Native American Perspectives on Literature and History
Native American Perspectives on Literature and History is a volume of essays by Indian and white scholars on issues such as ethnic identity, Indians in American mythology, how Indians write about Indians, and Indian crime and punishment.

  • James Ruppert explores the bicultural nature of Indian writers and discusses strategies they employ in addressing several audiences at once: their tribe, other Indians, and other Americans.
  • Helen Jaskoski analyzes the genre of autoethnography, or Indian historical writing, in an Ottawa writer's account of a smallpox epidemic.
  • Kimberly Blaeser, a Chippewa, writes about how Indian writers reappropriate their history and stories of their land and people.
  • Robert Allen Warrior, an Osage, examines the ideas of the leading Indian philosopher in America, Vine Deloria, Jr., who calls for a return to traditional tribal religions.
  • Robert Berner exposes the incomplete myths and false legends pervading Indian views of American history.
  • Alan Velie discusses the issue of historical objectivity in two Indian historical novels, James Welch's Fools Crow and Gerald Vizenor's The Heirs of Columbus.
  • Kurt M. Peters relates how Laguna Indians retained their culture and identity while living in the boxcars of the Santa Fe Railroad Indian Village at Richmond, California.

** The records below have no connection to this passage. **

(** One queue of [export_migrate_queues], with the cursors of its ring. *)
Definition export_queue (g : guest) (t : Transport) (i : nat) (w : world) :
    result StateError (option VirtioMigrateQueue) * world :=
  match queues (t_vs t) !! i with
  | None => (Ok None, w)
  | Some q =>
      if negb (is_configured q) then (Ok None, w)
      else
        let mk (avail_idx used_idx : Z) :=
          mkMq (Z.of_nat i) (q_size q) (q_desc q) (q_avail q) (q_used q)
            (if bit_set (guest_features (t_vs t)) VIRTIO_F_VERSION_1 then default false (queue_enabled (t_vs t) !! i) else true)
            avail_idx used_idx (queue_vector t (Z.of_nat i)) in
        match kernel_ring_indices (Z.of_nat i) (t_dev t) with
        | Err e => (Err e, w)
        | Ok (Some (a, u)) => (Ok (Some (mk a u)), w)
        | Ok None =>
            let '(guest_used, w) := read_used_ring_idx pm g q w in
            let used_idx := if negb (guest_used =? 0) then guest_used else q_shadow_used q in
            (Ok (Some (mk (q_last_avail q) used_idx)), w)
        end
  end.

Fixpoint export_queues (g : guest) (t : Transport) (idxs : list nat) (w : world) :
    result StateError (list VirtioMigrateQueue) * world :=
  match idxs with
  | [] => (Ok [], w)
  | i :: idxs =>
      match export_queue g t i w with
      | (Err e, w) => (Err e, w)
      | (Ok q, w) =>
          match export_queues g t idxs w with
          | (Err e, w) => (Err e, w)
          | (Ok qs, w) => (Ok (option_list q ++ qs), w)
          end
      end
  end.

Definition export_migrate_queues (g : guest) (t : Transport) (w : world) : result StateError VirtioMigrateState * world :=
  match export_queues g t (seq 0 (t_nq t)) w with
  | (Err e, w) => (Err e, w)
  | (Ok qs, w) =>
      (Ok (mkMs (status (t_vs t)) (guest_features (t_vs t)) (t_cvec t) (pcidev.migrate_state (hdr t))
             (msix.export_state <$> t_msix t) qs), w)
  end.

Definition check_vector (vector table_len : Z) : result StateError unit :=
  if (vector =? VIRTIO_MSI_NO_VECTOR) || (vector <? table_len) then Ok tt else Err (VectorPast vector table_len).

(** One queue of [check_migrate_state]; [None] is the panic of an index or of
    [VirtQueue::new]. *)
Definition check_queue (t : Transport) (features : Z) (qs : VirtioMigrateQueue) (seen : list bool) :
    option (result StateError (list bool)) :=
  let idx := Z.to_nat (mq_idx qs) in
  if Z.of_nat (t_nq t) <=? mq_idx qs then Some (Err (QueuePast (mq_idx qs)))
  else
    let* dup := seen !! idx in
    if dup : bool then Some (Err (QueueTwice (mq_idx qs)))
    else
      let* own := queues (t_vs t) !! idx in
      let size := mq_size qs in
      if (size =? 0) || negb (is_power_of_two size) || (q_max_size own <? size)
      then Some (Err (BadSize (mq_idx qs) size))
      else
        let in_flight := wsub 16 (mq_avail_idx qs) (mq_used_idx qs) in
        if mq_size qs <? in_flight then Some (Err (TooManyInFlight (mq_idx qs) in_flight))
        else
          match check_vector (mq_vector qs) (match t_msix t with Some m => msix_count m | None => 0 end) with
          | Err e => Some (Err e)
          | Ok _ =>
              if mq_live qs then
                let* probe := queue_new size in
                let probe := set_event_idx (set_addr_modern probe (mq_desc qs) (mq_avail qs) (mq_used qs))
                               (bit_set features VIRTIO_F_RING_EVENT_IDX) in
                Some (match validate_addrs pm probe with
                      | Err e => Err (BadRings (mq_idx qs) e)
                      | Ok _ => Ok (<[idx := true]> seen)
                      end)
              else Some (Ok (<[idx := true]> seen))
          end.

Fixpoint check_queues (t : Transport) (features : Z) (l : list VirtioMigrateQueue) (seen : list bool) :
    option (result StateError unit) :=
  match l with
  | [] => Some (Ok tt)
  | qs :: l =>
      let* r := check_queue t features qs seen in
      match r with Err e => Some (Err e) | Ok seen => check_queues t features l seen end
  end.

Definition check_migrate_state (t : Transport) (s : VirtioMigrateState) : option (result StateError unit) :=
  if negb (eqb (match m_msix s with Some _ => true | None => false end) (has_msix t)) then Some (Err MsixPresence)
  else
    match check_vector (m_config_vector s) (match t_msix t with Some m => msix_count m | None => 0 end) with
    | Err e => Some (Err e)
    | Ok _ => check_queues t (m_features s) (m_queues s) (replicate (t_nq t) false)
    end.

(** One queue of [restore_migrate_queues]: the size before the addresses, the
    cursors after them. *)
Definition restore_queue (qs : VirtioMigrateQueue) (t : Transport) : option (Transport * result StateError unit) :=
  let i := Z.to_nat (mq_idx qs) in
  let* q := queues (t_vs t) !! i in
  match set_size (reset q) (mq_size qs) with
  | (q, Err e) => Some (put_queue i q t, Err (SizeRefused (mq_idx qs) e))
  | (q, Ok _) =>
      let q := set_shadow_used_idx (set_last_avail_idx (set_addr_modern q (mq_desc qs) (mq_avail qs) (mq_used qs))
                 (mq_avail_idx qs)) (mq_used_idx qs) in
      let t := on_vs (fun v =>
                 with_vectors (config_msix_vector v) (<[i := mq_vector qs]> (queue_msix_vectors v))
                   (with_enabled (<[i := mq_live qs]> (queue_enabled v))
                     (with_rings (<[i := mq_desc qs]> (queue_desc v)) (<[i := mq_avail qs]> (queue_avail v))
                       (<[i := mq_used qs]> (queue_used v)) v))) (put_queue i q t) in
      Some (set_vecs (<[i := mq_vector qs]> (t_qvec t)) (t_cvec t) t, Ok tt)
  end.
(* ===== verification/VirtioPciThm.v ===== *)
(** * The transport's theorems

    What holds of a transitional device in every state a driver, the backend,
    interrupts and resets can bring it to; what a session keeps; the
    capability chain a modern driver discovers; and migration. *)

From S2P Require Import Prelude ASpace Bus Mapping PhysMap PhysMapInv GuestMem VirtQueue VirtQueueInv VirtQueueThm PciBar PciDevice PciMsix VirtioPci VirtioPciInv.

Module vpci_thm.
Import mapping guestmem queue queue_inv vpci vpci_inv.

Section sections.
Context {D P : Type} `{VirtioDevice D} `{GuestMap P} (pm : P) `{!DeviceLaws pm}.
Implicit Types t : @Transport D.

(** Everything that changes a transport, each under one lock and from any
    thread: register accesses, the message table, the header, the backend's
    own state, interrupt delivery and the steps of a reset. *)
Inductive section : @Transport D -> Tail -> @Transport D -> Prop :=
| se_legacy t offset val len w : uint 32 val ->
    section t (bar_write pm offset val len t w).1.2 (bar_write pm offset val len t w).1.1
| se_modern t offset val len w t' a w' : uint 32 val -> modern_bar_write pm offset val len t w = Some (t', a, w') -> section t a t'
| se_read_legacy t offset len : section t NoTail (bar_read offset len t).1
| se_read_modern t offset len : section t NoTail (modern_bar_read offset len t).1
| se_table t offset val : uint 32 val -> section t NoTail (msix_write (TableWrite offset val) t).1
| se_cap t offset val : section t NoTail (msix_write (CapWrite offset val) t).1
| se_header t f pio mmio : section t NoTail (set_buses f pio mmio t)
| se_backend t d : device_features d = device_features (t_dev t) -> section t NoTail (set_dev d t)
| se_signal t : section t (signal_device_needs_reset t).2 (signal_device_needs_reset t).1
| se_gate t g : section t NoTail (set_gate g t)
| se_line t bit : section t NoTail (raise_line bit t)
| se_fire t v t' ms : fire_vector v t = Some (t', ms) -> section t NoTail t'
| se_send t ms : section t NoTail (add_sent ms t)
| se_reset_backend t : section t NoTail (reset_backend t)
| se_reset_line t : section t NoTail (reset_line t)
| se_reset_pending t : section t NoTail (reset_pending t)
| se_publish t : resetting (t_vs t) = true -> section t NoTail (reset_publish t).
(* ===== verification/VirtioIntr.v ===== *)
(** * Interrupts against resets

    The interleaving [pci/intr.rs] is written for: vCPUs write registers, the
    backend and the vCPUs raise interrupts for a session they named earlier,
    an unmask releases messages, and a vCPU resets the device. Each step is
    one critical section or one atomic access of the code in [VirtioPci]; a
    thread's phase is where it stands between two of them. *)

From S2P Require Import Prelude ASpace Bus Mapping PhysMap PhysMapInv GuestMem VirtQueue VirtQueueInv VirtQueueThm PciBar PciDevice PciMsix VirtioPci VirtioPciInv VirtioPciThm.

Module vpci_intr.
Import mapping guestmem queue vpci vpci_inv.

(** ** Threads *)

Inductive event : Type := EvQueue (idx : Z) | EvConfig.

(** [s] is the session a delivery named. The last five are the vCPU in
    [finish_reset]. *)
Inductive thread : Type :=
| Named (s : Z) (e : event)
| Passed (s : Z) (e : event)
| Routed (s vector bit : Z)
| Firing (s vector : Z)
| Sending (s : Z) (ms : list msix.message)
| Lining (s bit : Z)
| Ending (s : Z)
| Sampled (s : Z) (a : MsixWrite)
| Released (s : Z) (ms : list msix.message)
| Finished
| RBackend | RSettle | RLine | RPending | RPublish.

Definition isr_bit (e : event) : Z := match e with EvQueue _ => ISR_QUEUE_INTR | EvConfig => ISR_CFG_CHANGE end.

(** Counted by the gate. *)
Definition counted (th : thread) : bool :=
  match th with Passed _ _ | Routed _ _ _ | Firing _ _ | Sending _ _ | Lining _ _ | Ending _ => true | _ => false end.

Definition resets (th : thread) : bool :=
  match th with RBackend | RSettle | RLine | RPending | RPublish => true | _ => false end.

Definition thread_of (a : Tail) : list thread :=
  match a with
  | NoTail => []
  | RaiseQueue s idx => [Named s (EvQueue idx)]
  | RaiseConfig s => [Named s EvConfig]
  | FinishReset => [RBackend]
  end.

Section system.
Context {D P : Type} `{VirtioDevice D} `{GuestMap P} (pm : P) `{!DeviceLaws pm}.

(** [s_started] and [s_published] count resets; [s_log] has, for every
    interrupt that reached the guest, the session it was raised in and the
    resets that were complete by then. *)
Record sys : Type := mkSys {
  s_t : @Transport D; s_threads : list thread; s_started : Z; s_published : Z; s_log : list (Z * Z)
}.

Definition put (t : @Transport D) (ths : list thread) (s : sys) : sys := mkSys t ths (s_started s) (s_published s) (s_log s).
Definition tell (n : Z) (s : sys) : sys :=
  mkSys (s_t s) (s_threads s) (s_started s) (s_published s) (s_log s ++ [(n, s_published s)]).

Definition event_vector (e : event) (t : @Transport D) : Z :=
  match e with EvQueue idx => queue_vector t idx | EvConfig => t_cvec t end.

(** What a thread does next; [None] while it waits. *)
Definition advance (th : thread) (s : sys) : option (thread * sys) :=
  let t := s_t s in
  let keep t' := put t' (s_threads s) s in
  match th with
  | Named n e =>
      match begin_ n (t_gate t) with
      | Some g => Some (Passed n e, keep (set_gate g t))
      | None => Some (Finished, s)
      end
  | Passed n e => Some (Routed n (event_vector e t) (isr_bit e), s)
  | Routed n v bit => Some (if msix_enabled t then Firing n v else Lining n bit, s)
  | Firing n v => let* r := fire_vector v t in Some (match r.2 with [] => Ending n | ms => Sending n ms end, keep r.1)
  | Sending n ms => Some (Ending n, tell n (keep (add_sent ms t)))
  | Lining n bit => Some (Ending n, tell n (keep (raise_line bit t)))
  | Ending n => Some (Finished, keep (set_gate (admitted_drop (t_gate t)) t))
  | Sampled n a => let r := msix_write a t in Some (match r.2 with [] => Finished | ms => Released n ms end, keep r.1)
  | Released n ms =>
      match begin_ n (t_gate t) with
      | Some g => Some (Sending n ms, keep (set_gate g t))
      | None => Some (Finished, s)
      end
  | Finished => None
  | RBackend => Some (RSettle, keep (reset_backend t))
  | RSettle => if settled (t_gate t) then Some (RLine, s) else None
  | RLine => Some (RPending, keep (reset_line t))
  | RPending => Some (RPublish, keep (reset_pending t))
  | RPublish => Some (Finished, mkSys (reset_publish t) (s_threads s) (s_started s) (s_published s + 1) (s_log s))
  end.

(** A register write leaves its tail to a thread. *)
Definition spawn (t : @Transport D) (a : Tail) (s : sys) : sys :=
  mkSys t (s_threads s ++ thread_of a) (match a with FinishReset => s_started s + 1 | _ => s_started s end)
    (s_published s) (s_log s).

Definition val_ok (a : MsixWrite) : Prop := match a with TableWrite _ v | CapWrite _ v => uint 32 v end.

Inductive step : sys -> sys -> Prop :=
| st_legacy s offset val len w : uint 32 val ->
    step s (spawn (bar_write pm offset val len (s_t s) w).1.1 (bar_write pm offset val len (s_t s) w).1.2 s)
| st_modern s offset val len w t' a w' : uint 32 val -> modern_bar_write pm offset val len (s_t s) w = Some (t', a, w') ->
    step s (spawn t' a s)
| st_read_legacy s offset len : step s (put (bar_read offset len (s_t s)).1 (s_threads s) s)
| st_read_modern s offset len : step s (put (modern_bar_read offset len (s_t s)).1 (s_threads s) s)
| st_header s f pio mmio : step s (put (set_buses f pio mmio (s_t s)) (s_threads s) s)
| st_backend s d : device_features d = device_features (t_dev (s_t s)) -> step s (put (set_dev d (s_t s)) (s_threads s) s)
| st_signal s : step s (spawn (signal_device_needs_reset (s_t s)).1 (signal_device_needs_reset (s_t s)).2 s)
| st_raise s n e : step s (put (s_t s) (s_threads s ++ [Named n e]) s)
| st_unmask s a : val_ok a -> step s (put (s_t s) (s_threads s ++ [Sampled (g_session (t_gate (s_t s))) a]) s)
| st_thread s i th th' s' : s_threads s !! i = Some th -> advance th s = Some (th', s') ->
    step s (mkSys (s_t s') (<[i := th']> (s_threads s)) (s_started s') (s_published s') (s_log s')).

Definition start (t : @Transport D) : sys := mkSys t [] 0 0 [].

(** ** The invariant *)

Definition count (f : thread -> bool) (l : list thread) : Z := Z.of_nat (length (filter (fun th => f th = true) l)).

Lemma phases_insert f l i p q : l !! i = Some p ->
  count f (<[i := q]> l) = count f l + (if f q then 1 else 0) - (if f p then 1 else 0).
Proof.
  intros Hi. pose proof (lookup_lt_Some _ _ _ Hi) as Hl. unfold count.
  rewrite <- (take_drop_middle l i p Hi) at 2. rewrite insert_take_drop by done.
  rewrite !filter_app, !length_app, !filter_cons. repeat case_decide; destruct (f p), (f q); simpl; try done; lia.
Qed.

Lemma count_app f l l' : count f (l ++ l') = count f l + count f l'.
Proof. unfold count. rewrite filter_app, length_app. lia. Qed.

Lemma count_pos f l i p : l !! i = Some p -> f p = true -> 0 < count f l.
Proof.
  intros Hi Hf. pose proof (phases_insert f l i p Finished Hi) as Hc. rewrite Hf in Hc. unfold count in *.
  destruct (f Finished); [|lia]. rewrite <- (take_drop_middle l i p Hi), filter_app, filter_cons, length_app.
  case_decide; [simpl; lia|done].
Qed.

Lemma count_le f l : count f l <= Z.of_nat (length l).
Proof. unfold count. pose proof (length_filter (fun th => f th = true) l). lia. Qed.

(** No message held back. *)
Definition clean (t : @Transport D) : Prop := forall m v, t_msix t = Some m -> msix.pending m v = false.

(** The pin shows whether the ISR has a bit. *)
Definition line_ok (t : @Transport D) : Prop :=
  0 <= t_isr t /\ match t_pin t with Some level => level = negb (t_isr t =? 0) | None => True end.

(** What a phase knows: an admitted delivery is for the published session, a
    reset past [settle] is alone. *)
Definition th_ok (t : @Transport D) (published : Z) (th : thread) : Prop :=
  match th with
  | Passed n _ | Firing n _ | Sending n _ | Ending n => n = published
  | Routed n _ bit | Lining n bit => n = published /\ 0 < bit
  | RLine => g_in_flight (t_gate t) = 0
  | RPending => g_in_flight (t_gate t) = 0 /\ t_isr t = 0
  | RPublish => g_in_flight (t_gate t) = 0 /\ t_isr t = 0 /\ clean t
  | _ => True
  end.

Definition b2z (b : bool) : Z := if b then 1 else 0.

  • Juana Maria Rodriguez examines power relations in Gerald Vizenor's narrative of a Dakota Indian accused of murder in 1967, "Thomas White Hawk." Finally,
  • Gerald Vizenor, a Chippewa, discusses Indian conceptions of identity in contemporary America, including simulations he calls "postindian identity."

Editor Alan Velie, with Gerald Vizenor, provides an introduction to this volume of essays by the country's leading Indian and white scholars of Indian literature and history. It will be essential reading for those seeking to understand Native American approaches to fiction and history.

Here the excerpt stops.